■ **INPUT RECORDS**

(** * excel_viewer: the tabular ingestion engine and its query operations

    A shallow embedding of the repository's library code

      - lib/xlsxUtils  (isValidHeaderRow, normalizeHeader, parseWorksheetRobust)
      - lib/xlsxParser (detectColumnType, analyzeColumns, parseExcelFile,
                        filterData, sortData)
      - lib/csvParser  (parseMileage, sortVehicles)

    together with the part of the JavaScript run time these functions rest
    on: strings as sequences of UTF-16 code units, numbers, the conversions
    String(v) and Number(v), parseInt, objects with ordered keys and
    Array.prototype.sort. *)

From Stdlib Require Import String Ascii.
From Stdlib Require Import List ZArith NArith QArith Qround Qabs Bool Lia Lqa.
From Stdlib Require Import Permutation Sorted DecimalString.
From Stdlib Require Qcanon.
Import ListNotations.

Close Scope Q_scope.
Close Scope string_scope.
Local Open Scope Z_scope.

(* ================================================================== *)
(** ** JavaScript strings *)
(* ================================================================== *)

Module JS.

(** A string value is a finite sequence of 16-bit code units. *)
Definition JsString := list N.

(** An ASCII literal of the source, as code units. *)
Definition str (s : string) : JsString :=
  map N_of_ascii (list_ascii_of_string s).

Fixpoint str_eqb (a b : JsString) : bool :=
  match a, b with
  | [], [] => true
  | x :: a', y :: b' => N.eqb x y && str_eqb a' b'
  | _, _ => false
  end.

(** String.fromCharCode: the argument is reduced by ToUint16. *)
Definition fromCharCode (n : Z) : JsString := [Z.to_N (n mod 65536)].

(** WhiteSpace and LineTerminator of ECMAScript: what [trim] strips and what
    the pattern \s matches. *)
Definition isWhiteSpace (c : N) : bool :=
  ((9 <=? c) && (c <=? 13) || (c =? 32) || (c =? 160) || (c =? 5760)
   || ((8192 <=? c) && (c <=? 8202)) || (c =? 8232) || (c =? 8233)
   || (c =? 8239) || (c =? 8287) || (c =? 12288) || (c =? 65279))%N.

Fixpoint dropWhile {A} (p : A -> bool) (l : list A) : list A :=
  match l with
  | [] => []
  | x :: t => if p x then dropWhile p t else l
  end.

■ **EXERCISE DESCRIPTION**
In the data above, which lines lie between the line with "From Stdlib Require Import String Ascii." and the line with "(** String.fromCharCode: the", inclusive? Print those lines exactly and nothing else.

■ **SOLUTION**
From Stdlib Require Import String Ascii.
From Stdlib Require Import List ZArith NArith QArith Qround Qabs Bool Lia Lqa.
From Stdlib Require Import Permutation Sorted DecimalString.
From Stdlib Require Qcanon.
Import ListNotations.

Close Scope Q_scope.
Close Scope string_scope.
Local Open Scope Z_scope.

(* ================================================================== *)
(** ** JavaScript strings *)
(* ================================================================== *)

Module JS.

(** A string value is a finite sequence of 16-bit code units. *)
Definition JsString := list N.

(** An ASCII literal of the source, as code units. *)
Definition str (s : string) : JsString :=
  map N_of_ascii (list_ascii_of_string s).

Fixpoint str_eqb (a b : JsString) : bool :=
  match a, b with
  | [], [] => true
  | x :: a', y :: b' => N.eqb x y && str_eqb a' b'
  | _, _ => false
  end.

(** String.fromCharCode: the argument is reduced by ToUint16. *)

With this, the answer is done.